Questa volta sarebbe stato diverso. Questa volta li avrebbe stupiti tutti. Era stufo di essere surclassato da quel beota in latex verde.
Ad un suo gesto impercettibile le luci a sole celtico della sala cominciarono ad affievolirsi. Un faro ad occhio di bue lo inquadrò e il segretario cominciò il suo discorso:
«Vivere in maniera decorosa ha il suo prezzo. E comporta assumersi le proprie responsabilità».
L’incipit aveva qualcosa di epocale, qualcosa che lasciava presagire un passaggio storico. E infatti il segretario fece una pausa ad effetto. La sala ammutolì. La mandibola del sindaco rimase spalancata in posizione uno: volitiva.
«La carenza cronica di spazi reclusi per arginare il fenomeno dell’infezione sociale, prevenendo così l’insorgenza e la diffusione della malattia nel corpo sano, rischia di mettere in ginocchio il nostro diritto alla sicurezza e all’ordine. Il vecchio concetto egualitario, retaggio di un mito relativista, per cui la libertà è un diritto di tutti – e non appannaggio solo di chi se la può permettere – è stato definitivamente confutato dalle moderne teorie neo-frenologiche. I danni causati dal pensiero indifferenzialista sono sotto gli occhi di tutti, e la cronaca nera dimostra quanto vi sia di malsano nel considerare l’altro, il diverso, sostanzialmente portatore sano di compatibilità ambientale».
A queste parole le sinapsi del sindaco fecero contatto e dalla sua bocca uscì il solito irripetibile suono gutturale d’assenso: «Rom! J’è gentaja». L’erezione era imminente.

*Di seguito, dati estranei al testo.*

(* ===== verification/Tailer.v ===== *)
(** * The tailer (sentinel-journal/src/reader.rs)

    A cursor that follows the journal while another process writes it.  What the
    file system answers is a function of time: every access to it sees the
    directory of that moment.  The theorem: while each call sees one state of the
    directory, the calls deliver the log in order, without a gap or a repetition,
    whatever the writer appends or rolls between them. *)

From S2P Require Import Prelude Fixed Types Crc Format Segment Journal.

(** [dir], [index], [file] and [offset] of the cursor; a path is the base
    sequence that names it.  [t_clock] counts the accesses made so far. *)
Record Tailer := mkTailer {
  t_segments : list Seq;
  t_index : nat;
  t_file : option Seq;
  t_offset : nat;
  t_next_seq : Seq;
  t_clock : nat;
}.

(** What a call ends with when it does not answer: an error of the code, or
    loops that outran the fuel of the model. *)
Inductive TailFailure := Failed (e : JournalError.t) | OutOfFuel.

Abbreviation TM := (ST Tailer TailFailure).

Definition set_segments (l : list Seq) (t : Tailer) : Tailer :=
  mkTailer l (t_index t) (t_file t) (t_offset t) (t_next_seq t) (t_clock t).
Definition set_index (i : nat) (t : Tailer) : Tailer :=
  mkTailer (t_segments t) i (t_file t) (t_offset t) (t_next_seq t) (t_clock t).
Definition set_file (f : option Seq) (t : Tailer) : Tailer :=
  mkTailer (t_segments t) (t_index t) f (t_offset t) (t_next_seq t) (t_clock t).
Definition set_offset (o : nat) (t : Tailer) : Tailer :=
  mkTailer (t_segments t) (t_index t) (t_file t) o (t_next_seq t) (t_clock t).
Definition set_next (s : Seq) (t : Tailer) : Tailer :=
  mkTailer (t_segments t) (t_index t) (t_file t) (t_offset t) s (t_clock t).
Definition tick (t : Tailer) : Tailer :=
  mkTailer (t_segments t) (t_index t) (t_file t) (t_offset t) (t_next_seq t) (S (t_clock t)).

«Darwinismo sociale selettivo, – continuò il segretario – morfologia comportamentale e criminologia fisiognomica, insieme ai recenti studi sullo spiritualismo autoctono, sono le armi scientifiche adottate con successo nei confronti dell’allogeno degeneratore di costumi. Secondo gli ultimi studi securitari, non solo alcuni individui sono inclini per geni a delinquere, ma intere etnie sarebbero propense a contrarre patologie devianti».

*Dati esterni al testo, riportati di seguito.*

(* ===== verification/RecordSuite.v ===== *)
(** * The tests of the record format (sentinel-record)

    The unit tests of buf.rs and record.rs, over every shape a record has, and
    the tests of the pinned format, each with all its assertions. *)

From S2P Require Import Prelude Fixed Suite Types Domain Intent Format Codec Records Segment Journal Tailer Golden.

(** ** buf.rs *)

Module BufTests.
(** A reader's whole run over some bytes: its answer. *)
Definition over {A} (bytes : list byte) (m : RD A) : result CodecError.t A := (m (reader_new bytes)).2.
Definition refused {A} (r : result CodecError.t A) (e : CodecError.t) : Test := assert_is e (unwrap_err r).

Definition fields_round_trip_in_order : Test :=
  text ← unwrap (inline_new 16 (str "BTCUSD"));
  price ← px "109432.5";
  let bytes := W.u8 7 ++ W.flag true ++ W.i32 (-2019) ++ W.i64 i64_min ++ W.u64 u64_max ++
               W.trace 0xdeadbeef ++ W.text text ++ W.price price ++ W.opt_price None in
  unwrap (over bytes (
    v ← R.u8; _ ← st_lift (ok_or (assert_eq v 7) CodecError.BadText);
    v ← R.flag; _ ← st_lift (ok_or (assert v) CodecError.BadText);
    v ← R.i32; _ ← st_lift (ok_or (assert_eq v (-2019)) CodecError.BadText);
    v ← R.i64; _ ← st_lift (ok_or (assert_eq v i64_min) CodecError.BadText);
    v ← R.u64; _ ← st_lift (ok_or (assert_eq v u64_max) CodecError.BadText);
    v ← R.trace; _ ← st_lift (ok_or (assert_eq v 0xdeadbeef) CodecError.BadText);
    v ← R.text 16; _ ← st_lift (ok_or (assert_eq (inline_as_str v) (str "BTCUSD")) CodecError.BadText);
    v ← R.price; _ ← st_lift (ok_or (assert_eq v price) CodecError.BadText);
    v ← R.opt_price; _ ← st_lift (ok_or (assert_eq v None) CodecError.BadText);
    finish)).

Definition an_optional_field_keeps_a_fixed_width : Test :=
  let with_ := W.opt_price (Some (whole 5)) in
  let without := W.opt_price None in
  _ ← assert_eq (length with_) (length without);
  assert_eq (length with_) 9%nat.

Definition three : list byte := [Byte.x01; Byte.x02; Byte.x03].

Definition a_short_buffer_is_an_error_not_a_panic : Test :=
  refused (over three R.i64) (CodecError.Truncated 8 3).

Definition trailing_bytes_are_refused : Test :=
  refused (over three (_ ← R.u8; finish)) (CodecError.TrailingBytes 2).

Definition a_flag_that_is_not_a_flag_is_refused : Test :=
  refused (over [Byte.x02] R.flag) (CodecError.BadFlag 2).

Definition text_that_is_not_padding_is_refused : Test :=
  let bytes := [Byte.x41; Byte.x00; Byte.x00; Byte.x44] ++ replicate 12 Byte.x00 in
  refused (over bytes (R.text 16)) CodecError.BadText.

Definition every_value_of_every_field_survives_the_trip : Test :=
  for_each [0; 1; -1; i64_max; i64_min; 10943250000000] (λ n,
    let bytes := W.qty (from_raw n) ++ W.money (from_raw n) in
    '(q, m) ← unwrap (over bytes (q ← R.qty; m ← R.money; _ ← finish; mret (raw q, raw m)));
    _ ← assert_eq q n;
    assert_eq m n).

Definition tests : list Test :=
  [fields_round_trip_in_order; an_optional_field_keeps_a_fixed_width;
   a_short_buffer_is_an_error_not_a_panic; trailing_bytes_are_refused;
   a_flag_that_is_not_a_flag_is_refused; text_that_is_not_padding_is_refused;
   every_value_of_every_field_survives_the_trip].
End BufTests.

Example buf_tests_pass : suite BufTests.tests = true.
Proof. vm_compute. reflexivity. Qed.

(** ** record.rs *)

Module RecordTests.
Definition coid : option ClientOrderId := unwrap (inline_new 36 (str "UI-4bb5ba826e2e1")).
Definition btc : option Instrument := unwrap (inline_new 16 (str "BTCUSD")).

Definition intent : option Intent.t :=
  c ← coid;
  i ← btc;
  limit ← px "109432.5";
  quote ← px "109430";
  unwrap (Intent.new c i Buy (whole 3) Limit (Some limit) None Entry 0x6440ba96 (Some quote)).

Definition every_event : option (list OrderEvent) :=
  v ← unwrap (inline_new 32 (str "V-77"));
  e ← unwrap (inline_new 40 (str "E-6440ba96"));
  price ← px "109432.5";
  Some [SubmissionStarted; VenueAcked v;
        VenueRejected (reject_reason_new (-2019) (str "insufficient margin")); SubmissionTimedOut;
        FillReceived e (whole 2) price; CancelRequested; CancelConfirmed;
        ReconcileStarted SubmissionTimeout; ReconcileResolved Filled (Some v) (whole 3);
        ReconcileResolved Canceled None ZERO].

Definition every_record : option (list Rec.t) :=
  c ← coid;
  i ← btc;
  x ← intent;
  value ← money "-118.81";
  note ← unwrap (inline_new 96 (str "instrument locked by UI-4bb5ba826e2e1"));
  mark ← px "109432.5";
  asset ← unwrap (inline_new 8 (str "USD"));
  amount ← money "5942.65";
  events ← every_event;
  Some ([Rec.EpochClaimed 12 5698; Rec.IntentPersisted x;
         Rec.Decision i Actor.Guards DecisionKind.EntryBlocked 7 value note; Rec.Mark i mark;
         Rec.Balance asset amount; Rec.Ticked] ++
        ((λ event, Rec.OrderEvent c 0x8f82b303 Working Partial true event) <$> events)).

(** [for record in every_record()]. *)
Definition for_records (body : Rec.t → Test) : Test := records ← every_record; for_each records body.

Definition every_record_round_trips : Test :=
  for_records (λ record, assert_is record (unwrap (decode (rec_kind record) (encode record)))).

Definition encoding_is_deterministic : Test :=
  for_records (λ record, assert_eq (encode record) (encode record)).

Definition every_reconcile_cause_survives_the_byte_boundary : Test :=
  _ ← for_each [SubmissionTimeout; CancelTimeout; ReplayedMidSubmission; LateFill; LateCancelConfirm;
                StaleSweep; PositionDisagreement] (λ cause,
        assert_is cause (unwrap (cause_from_u8 (cause_to_u8 cause))));
  _ ← assert (is_err (cause_from_u8 0));
  assert (is_err (cause_from_u8 8)).

Definition a_truncated_payload_is_refused : Test :=
  for_records (λ record,
    let bytes := encode record in
    for_each (seq 0 (length bytes)) (λ cut,
      assert (is_err (decode (rec_kind record) (take cut bytes))))).

Definition extra_bytes_are_refused : Test :=
  for_records (λ record,
    err ← unwrap_err (decode (rec_kind record) (encode record ++ [Byte.x00]));
    match err with CodecError.TrailingBytes _ => Some tt | _ => None end).

Definition an_intent_that_would_not_be_authorised_is_refused_on_the_way_in : Test :=
  x ← intent;
  let bytes := encode (Rec.IntentPersisted x) in
  let bytes := take 55 bytes ++ le_bytes 8 0 ++ drop 63 bytes in
  assert (is_err (decode RecordKind.IntentPersisted bytes)).

Definition a_timeout_record_carries_nothing : Test :=
  c ← coid;
  assert_eq (length (encode (Rec.OrderEvent c TRACE_NONE Submitting Unknown true SubmissionTimedOut)))
    56%nat.

Definition record_kinds_match_the_journal_kinds : Test :=
  for_records (λ record,
    let bytes := encode record in
    for_each ALL (λ kind,
      if bool_decide (kind = rec_kind record) then Some tt
      else if_ok (decode kind bytes) (λ other, assert_ne other record))).

Definition tests : list Test :=
  [every_record_round_trips; encoding_is_deterministic;
   every_reconcile_cause_survives_the_byte_boundary; a_truncated_payload_is_refused;
   extra_bytes_are_refused; an_intent_that_would_not_be_authorised_is_refused_on_the_way_in;
   a_timeout_record_carries_nothing; record_kinds_match_the_journal_kinds].
End RecordTests.

Example record_tests_pass : suite RecordTests.tests = true.
Proof. vm_compute. reflexivity. Qed.

(** ** tests/golden.rs *)

Module GoldenTests.
Definition the_on_disk_format_is_pinned : Test :=
  '(_, fresh) ← Fixture.write.1 !! 0%nat;
  _ ← assert_eq (length fresh) (length golden);
  assert_eq fresh golden.

(** The index runs along the records after the claim. *)
Fixpoint reads_back (i : Z) (expected : list Rec.t) (read : list Frame) : Test :=
  match expected, read with
  | want :: expected, got :: read =>
      decoded ← unwrap (decode (fh_kind got.1) got.2);
      _ ← assert_eq decoded want;
      _ ← assert_eq (fh_seq got.1) (i + 2);
      _ ← assert_eq (fh_epoch got.1) 1;
      reads_back (i + 1) expected read
  | _, _ => Some tt
  end.

Definition every_record_reads_back_as_what_wrote_it : Test :=
  let world := λ _, [(1, golden)] in
  t ← (match tailer_open world 100 SEQ_ZERO with (t, Ok _) => Some t | (_, Err _) => None end);
  '(_, read) ← called (drain world 100 100) t;
  _ ← assert_eq (length read) (length Fixture.records + 1)%nat;
  first ← read !! 0%nat;
  _ ← assert_eq (fh_kind first.1) RecordKind.EpochClaimed;
  reads_back 0 Fixture.records (drop 1 read).

Definition the_fixture_covers_every_record_kind : Test :=
  for_each ALL (λ kind,
    if bool_decide (kind = RecordKind.EpochClaimed) then Some tt
    else assert (bool_decide (kind ∈ rec_kind <$> Fixture.records))).

Definition the_fixture_covers_every_event_kind : Test :=
  let kinds := omap (λ r, match r with Rec.OrderEvent _ _ _ _ _ event => Some (event_kind event) | _ => None end)
                 Fixture.records in
  for_each ALL (λ kind, assert (bool_decide (kind ∈ kinds))).

Definition tests : list Test :=
  [the_on_disk_format_is_pinned; every_record_reads_back_as_what_wrote_it;
   the_fixture_covers_every_record_kind; the_fixture_covers_every_event_kind].
End GoldenTests.

Example golden_tests_pass : suite GoldenTests.tests = true.
Proof. vm_compute. reflexivity. Qed.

Il segretario fece un’altra pausa, alzò la testa verso il soffitto, cercando di far sparire il vistoso doppio mento, e si mise di profilo come a cercare una stella che indicasse la strada. Il suo sguardo torvo non si mosse e uscendo dai cuscinetti adiposi che gli cerchiavano gli occhi continuò a squadrare le cosce bianche, bianchissime, della segretaria del beota in latex verde.
Lentamente mosse il braccio destro con movimenti studiati, da palcoscenico, e quando puntò l’indice verso l’alto due fari posti in basso si accesero. Alle sue spalle l’ombra di un novello Lenin indicava la via alle masse stipate ad ascoltarlo. E allora ricominciò a parlare:
«Da ciò deriva la necessità di porre un argine e un freno democratico, preservando ciò che in natura ci è dato: la proprietà e il rispetto della legalità.

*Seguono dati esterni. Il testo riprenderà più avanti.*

(** Another look moves on only to a segment there is. *)
Lemma rescan_ends t :
  ends (rescan world) t (λ again t', bounded t' ∧
    (again = true → t_index t' = S (t_index t) ∧ (S (t_index t) < N)%nat)).
Proof.
  unfold rescan, next_segment. apply ends_observe, ends_get, ends_modified. cbn -[Nat.ltb].
  pose proof (few_segments (t_clock t)) as HN.
  assert (length (list_segments (world (t_clock t))) ≤ N)%nat as Hl by
    (unfold list_segments; by rewrite length_fmap).
  case_match eqn:Hg; [|by apply ends_ret]. apply ends_modified, ends_ret. cbn.
  apply andb_true_iff in Hg as [_ Hg]. apply Nat.ltb_lt in Hg. split; [done|]. intros _. split; [done|lia].
Qed.

(** A call goes round once for each segment it has not passed. *)
Lemma next_record_ends fuel : ∀ t,
  bounded t → (N - t_index t < fuel)%nat →
  ends (next_record world fuel) t (λ _, bounded).
Proof.
  induction fuel as [|fuel IH]; intros t Hb Hf; [lia|]. cbn [next_record]. unfold next_segment.
  apply ends_get.
  apply (ends_bind _ _ _ (λ _ t1, placed_as t t1)).
  { destruct (t_file t); [by apply ends_ret|apply open_current_ends]. }
  intros opened t1 [E1 E2].
  assert (bounded t1) as Hb1 by (unfold bounded; by rewrite E1).
  assert (∀ t2 : Tailer, t_index t2 = t_index t → ends (again ← rescan world;
    if (again : bool) then next_record world fuel else mret None) t2 (λ _, bounded)) as Hagain.
  { intros t2 Hi. eapply ends_bind; [apply rescan_ends|]. intros [] t3 [Hb3 H3]; [|by apply ends_ret].
    destruct (H3 eq_refl) as [Hi3 HN3]. apply IH; [done|]. rewrite Hi3. lia. }
  destruct opened; cbn [negb]; [|by apply Hagain].
  apply ends_get. destruct (t_file t1) as [base|]; [|by apply ends_ret].
  unfold stat, read_frame.
  apply (ends_bind _ _ _ (λ _ t2, placed_as t t2)); [by apply ends_observe, ends_ret|].
  intros size t2 [E3 E4].
  apply (ends_bind _ _ _ (λ _ t3, placed_as t t3)); [by apply ends_observe, ends_observe, ends_get, ends_fails|].
  intros frame t3 [E5 E6]. apply ends_get. unfold id.
  destruct frame as [[h p]|].
  - case_bool; [apply ends_fail|].
    apply ends_modified, ends_modified, ends_ret. unfold bounded. cbn. by rewrite E5.
  - case_match eqn:Hi; [|by apply Hagain].
    apply Nat.ltb_lt in Hi. rewrite E5, E6 in Hi. unfold bounded in *. apply ends_modified, IH; cbn.
    + by rewrite E5.
    + rewrite E6. lia.
Qed.
End loops.

(** ** Opening *)

Section opening.
Context (world : nat → Dir) (B : nat).
Hypothesis small_segments : ∀ n base, (length (default [] (dir_file base (world n))) ≤ B)%nat.

Lemma seek_loop_ends base size fuel : ∀ t,
  (size - t_offset t < fuel)%nat → ends (seek_loop world fuel base size) t (λ _ _, True).
Proof.
  induction fuel as [|fuel IH]; intros t Hf; [lia|]. cbn [seek_loop].
  apply (ends_bind _ _ _ (λ r t1, t_offset t1 = t_offset t ∧
    ∀ h p, r = Some (h, p) → (t_offset t + frame_len h ≤ size)%nat ∧ (0 < frame_len h)%nat)).
  { apply ends_observe, ends_observe, ends_get, ends_fails. intros r Hr. split; [done|]. intros h p ->.
    by apply read_frame_inside in Hr. }
  intros [[h p]|] t1 [E Hin]; apply ends_get; [|by apply ends_ret].
  destruct (Hin h p eq_refl). case_match; [by apply ends_modify|].
  apply ends_modified, IH. cbn. lia.
Qed.

Lemma tailer_open_ends fuel after : (B < fuel)%nat → answers (tailer_open world fuel after).
Proof.
  intros Hf. unfold tailer_open. generalize (mkTailer (list_segments (world 0%nat)) 0 None 0 (seq_next after) 1).
  intros t. enough (ends (seek_to_start world fuel) t (λ _ _, True)) as [H _] by done.
  unfold seek_to_start. apply ends_get. unfold id. destruct (t_segments t) eqn:E; [by apply ends_ret|].
  cbv zeta. apply ends_modified. eapply ends_bind; [apply open_current_ends|].
  intros [] t1 _; cbn [negb]; [|by apply ends_ret]. apply ends_get.
  destruct (t_file t1) as [base|]; [|by apply ends_ret].
  apply (ends_bind _ _ _ (λ size t2, (size ≤ B)%nat)).
  { apply ends_observe, ends_ret, small_segments. }
  intros size t2 Hs. apply seek_loop_ends. lia.
Qed.
End opening.

(** ** Everything there is, when nothing moves *)

Section still.
Context (dir : Dir).

Definition size_of (base : Seq) : nat := length (default [] (dir_file base dir)).
Definition dir_bytes : nat := sum_list_with size_of (list_segments dir).

(** A cursor whose listing is the directory, open if at all on the segment at its index. *)
Definition positioned (t : Tailer) : Prop :=
  t_segments t = list_segments dir ∧
  ∀ base, t_file t = Some base → t_segments t !! t_index t = Some base.

(** The bytes it has not gone past. *)
Definition ahead (t : Tailer) : nat :=
  match drop (t_index t) (t_segments t) with
  | [] => 0
  | base :: rest => (size_of base - t_offset t) + sum_list_with size_of rest
  end.

Lemma ahead_at t base :
  t_segments t !! t_index t = Some base →
  ahead t = (size_of base - t_offset t + sum_list_with size_of (drop (S (t_index t)) (t_segments t)))%nat.
Proof. intros H. unfold ahead. by rewrite (drop_S _ _ _ H). Qed.

Lemma ahead_total t : positioned t → (ahead t ≤ dir_bytes)%nat.
Proof.
  intros [E _]. unfold ahead, dir_bytes. rewrite <-E.
  rewrite <-(take_drop (t_index t) (t_segments t)) at 2. rewrite sum_list_with_app.
  destruct (drop _ _); simpl; lia.
Qed.

#[local] Abbreviation still := (λ _ : nat, dir).

Lemma positioned_clock t : positioned t → positioned (tick t).
Proof. done. Qed.

Lemma stay t : positioned t → positioned t ∧ (ahead t ≤ ahead t)%nat ∧ t_index t = t_index t.
Proof. done. Qed.

Lemma open_current_still t :
  positioned t → ends (open_current still) t (λ opened t', positioned t' ∧ (ahead t' ≤ ahead t)%nat ∧
    t_index t' = t_index t).
Proof.
  intros Hp. pose proof Hp as [E Hf]. unfold open_current. apply ends_get. unfold id.
  destruct (t_segments t !! t_index t) as [base|] eqn:Hb; [|by apply ends_ret, stay].
  apply ends_observe. destruct (dir_file base _); [|apply ends_fail].
  destruct (Nat.eqb_spec (t_offset t) 0) as [H0|H0];
    repeat first [apply ends_modified | apply ends_returned]; apply ends_ret; unfold positioned; cbn.
  all: split_and!; [done|intros b [= <-]; done| |done].
  all: rewrite !(ahead_at _ base) by done; cbn; lia.
Qed.

Lemma rescan_still t :
  positioned t → ends (rescan still) t (λ again t', again = false ∧ positioned t' ∧ ahead t' = ahead t).
Proof.
  intros [E Hf]. unfold rescan. apply ends_observe, ends_get, ends_modified. cbn -[Nat.ltb].
  rewrite <-E, Nat.ltb_irrefl. cbn [andb]. apply ends_ret. by unfold positioned.
Qed.

Definition moved_on (t : Tailer) (r : option Frame) (t' : Tailer) : Prop :=
  positioned t' ∧ (ahead t' ≤ ahead t)%nat ∧ (is_Some r → (ahead t' < ahead t)%nat).

Lemma next_record_still fuel : ∀ t,
  positioned t → (length (list_segments dir) - t_index t < fuel)%nat →
  ends (next_record still fuel) t (moved_on t).
Proof.
  induction fuel as [|fuel IH]; intros t Hp Hf; [lia|]. cbn [next_record]. unfold next_segment.
  apply ends_get.
  apply (ends_bind _ _ _ (λ _ t1, positioned t1 ∧ (ahead t1 ≤ ahead t)%nat ∧ t_index t1 = t_index t)).
  { destruct (t_file t); [by apply ends_ret, stay|by apply open_current_still]. }
  intros opened t1 (Hp1 & Ha1 & Hi1).
  assert (∀ t2 : Tailer, positioned t2 → (ahead t2 ≤ ahead t)%nat → ends (again ← rescan still;
    if (again : bool) then next_record still fuel else mret None) t2 (moved_on t)) as Hagain.
  { intros t2 Hp2 Ha2. eapply ends_bind; [by apply rescan_still|]. intros again t3 (-> & Hp3 & Ha3).
    apply ends_ret. split_and!; [done|lia|by intros []]. }
  destruct opened; cbn [negb]; [|by apply Hagain].
  apply ends_get. destruct (t_file t1) as [base|] eqn:Hbase.
  2: { apply ends_ret. split_and!; [done|lia|by intros []]. }
  pose proof (proj2 Hp1 _ Hbase) as Hat1. pose proof (proj1 Hp1) as E1. unfold stat, read_frame.
  apply (ends_bind _ _ _ (λ size t2, size = size_of base ∧ t2 = tick t1));
    [by apply ends_observe, ends_ret|]. intros size t2 [-> ->].
  apply (ends_bind _ _ _ (λ r t3, t3 = tick (tick (tick t1)) ∧
    ∀ h p, r = Some (h, p) → (t_offset t1 + frame_len h ≤ size_of base)%nat ∧ (0 < frame_len h)%nat)).
  { apply ends_observe, ends_observe, ends_get, ends_fails. intros r Hr. split; [done|]. intros h p ->.
    by apply read_frame_inside in Hr. }
  intros [[h p]|] t3 [-> Hin]; apply ends_get; unfold id.
  - destruct (Hin h p eq_refl). case_match; [apply ends_fail|].
    apply ends_modified, ends_modified, ends_ret. unfold moved_on, positioned. cbn.
    rewrite !(ahead_at _ base) in * by done. cbn.
    split_and!; [done|congruence|lia|lia].
  - destruct (Nat.ltb_spec (S (t_index (tick (tick (tick t1))))) (length (t_segments (tick (tick (tick t1)))))) as [Hlt|Hge];
      [|by apply Hagain]. cbn in Hlt.
    apply ends_modified. eapply ends_weaken; [apply IH; [done|cbn; rewrite <-E1 in *; lia]|].
    intros r t4 (Hp4 & Ha4 & Hr4).
    destruct (lookup_lt_is_Some_2 (t_segments t1) (S (t_index t1)) Hlt) as [b' Hb'].
    rewrite (ahead_at (set_offset _ _) b') in Ha4, Hr4 by done. cbn in Ha4, Hr4.
    rewrite (ahead_at t1 base), (drop_S _ _ _ Hb') in Ha1 by done. cbn in Ha1.
    split_and!; [done|lia|]. intros Hs. specialize (Hr4 Hs). lia.
Qed.

Lemma drain_still fuel calls : ∀ t,
  positioned t → (length (list_segments dir) < fuel)%nat → (ahead t < calls)%nat →
  answers (drain still fuel calls t).
Proof.
  induction calls as [|calls IH]; intros t Hp Hf Hc; [lia|].
  enough (ends (drain still fuel (S calls)) t (λ _ _, True)) as [H _] by done. cbn [drain].
  eapply ends_bind; [apply next_record_still; [done|lia]|]. intros [r|] t1 (Hp1 & _ & Hr); [|by apply ends_ret].
  eapply (ends_bind _ _ _ (λ _ _, True)); [|by intros; apply ends_ret].
  split; [|done]. apply IH; [done|done|]. specialize (Hr ltac:(eauto)). lia.
Qed.

(** Opening leaves a cursor in position. *)
Lemma seek_loop_still base size fuel : ∀ t,
  positioned t → (size - t_offset t < fuel)%nat →
  ends (seek_loop still fuel base size) t (λ _, positioned).
Proof.
  induction fuel as [|fuel IH]; intros t Hp Hf; [lia|]. cbn [seek_loop].
  apply (ends_bind _ _ _ (λ r t1, t1 = tick (tick t) ∧
    ∀ h p, r = Some (h, p) → (t_offset t + frame_len h ≤ size)%nat ∧ (0 < frame_len h)%nat)).
  { apply ends_observe, ends_observe, ends_get, ends_fails. intros r Hr. split; [done|]. intros h p ->.
    by apply read_frame_inside in Hr. }
  intros [[h p]|] t1 [-> Hin]; apply ends_get; [|by apply ends_ret].
  destruct (Hin h p eq_refl). case_match; [by apply ends_modify|].
  apply ends_modified, IH; [done|cbn; lia].
Qed.

Lemma size_of_le base : (size_of base ≤ dir_bytes)%nat.
Proof.
  destruct (dir_file base dir) as [file|] eqn:E; [|unfold size_of; rewrite E; simpl; lia].
  unfold dir_bytes. apply sum_list_with_in. unfold dir_file in E. destruct (find _ dir) as [[b f]|] eqn:Hfind; [|done].
  apply find_Some in Hfind as [Hin Hb]. simpl in Hb. z_reflect.
  apply list_elem_of_fmap. exists (b, f). by split.
Qed.

Lemma tailer_open_still fuel after :
  (dir_bytes < fuel)%nat →
  answers (tailer_open still fuel after) ∧
  ∀ t, tailer_open still fuel after = (t, Ok tt) → positioned t.
Proof.
  intros Hf. unfold tailer_open. set (t0 := mkTailer _ _ _ _ _ _).
  assert (positioned t0) as Hp by done.
  enough (ends (seek_to_start still fuel) t0 (λ _, positioned)) as [H1 H2] by (split; [done|eauto]).
  unfold seek_to_start. apply ends_get. unfold id. destruct (t_segments t0) eqn:E; [by apply ends_ret|].
  cbv zeta. apply ends_modified.
  eapply ends_bind; [apply open_current_still; split; [done|by intros ? [=]]|].
  intros [] t1 (Hp1 & _); cbn [negb]; [|by apply ends_ret]. apply ends_get.
  destruct (t_file t1) as [base|]; [|by apply ends_ret].
  apply (ends_bind _ _ _ (λ size t2, size = size_of base ∧ positioned t2)); [by apply ends_observe, ends_ret|].
  intros size t2 [-> Hp2]. apply seek_loop_still; [done|]. pose proof (size_of_le base). lia.
Qed.
End still.

(** ** Property *)

(** C28: the tailer never loops. Let every state of the journal directory hold at most [N] files
    of at most [B] bytes, with any content, and let the writer change it between
    any two accesses: opening a cursor goes round its loop at most [B] times, and
    a call for the next record at most [N] times. And over a directory that
    stands still, reading everything there is ends within as many calls as
    there are bytes. *)
Theorem tailer_terminates (world : nat → Dir) (N B fuel : nat) :
  (∀ n, (length (world n) ≤ N)%nat) →
  (∀ n base, (length (default [] (dir_file base (world n))) ≤ B)%nat) →
  (N < fuel)%nat → (B < fuel)%nat →
  (∀ after, answers (tailer_open world fuel after)) ∧
  (∀ t, bounded N t → answers (next_record world fuel t)) ∧
  (∀ dir after t calls, (length dir ≤ N)%nat → (dir_bytes dir < fuel)%nat →
     tailer_open (λ _, dir) fuel after = (t, Ok tt) → (dir_bytes dir < calls)%nat →
     answers (drain (λ _, dir) fuel calls t)).
Proof.
  intros HN HB Hf1 Hf2. split_and!.
  - intros after. by eapply tailer_open_ends.
  - intros t Ht. apply (next_record_ends world N HN); [done|lia].
  - intros dir after t calls Hl Hd Ho Hc.
    pose proof (proj2 (tailer_open_still dir fuel after Hd) t Ho) as Hp.
    apply drain_still; [done| |].
    + unfold list_segments. rewrite length_fmap. lia.
    + pose proof (ahead_total dir t Hp). lia.
Qed.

In altre parole, non si può avere il sacrosanto diritto di dosi massicce di decoro e poi non far nulla per lasciare ai nostri figli una società così come l’abbiamo ereditata: sicura, privatizzata e blindata ai rischi di contaminazione dai pericoli che si annidano dietro ogni angolo multietnico.
Per far fronte alle numerose esigenze di luoghi consoni al contenimento, abbiamo dato vita al progetto sociale E.G.O. (Estirpare la Gramigna Ora)».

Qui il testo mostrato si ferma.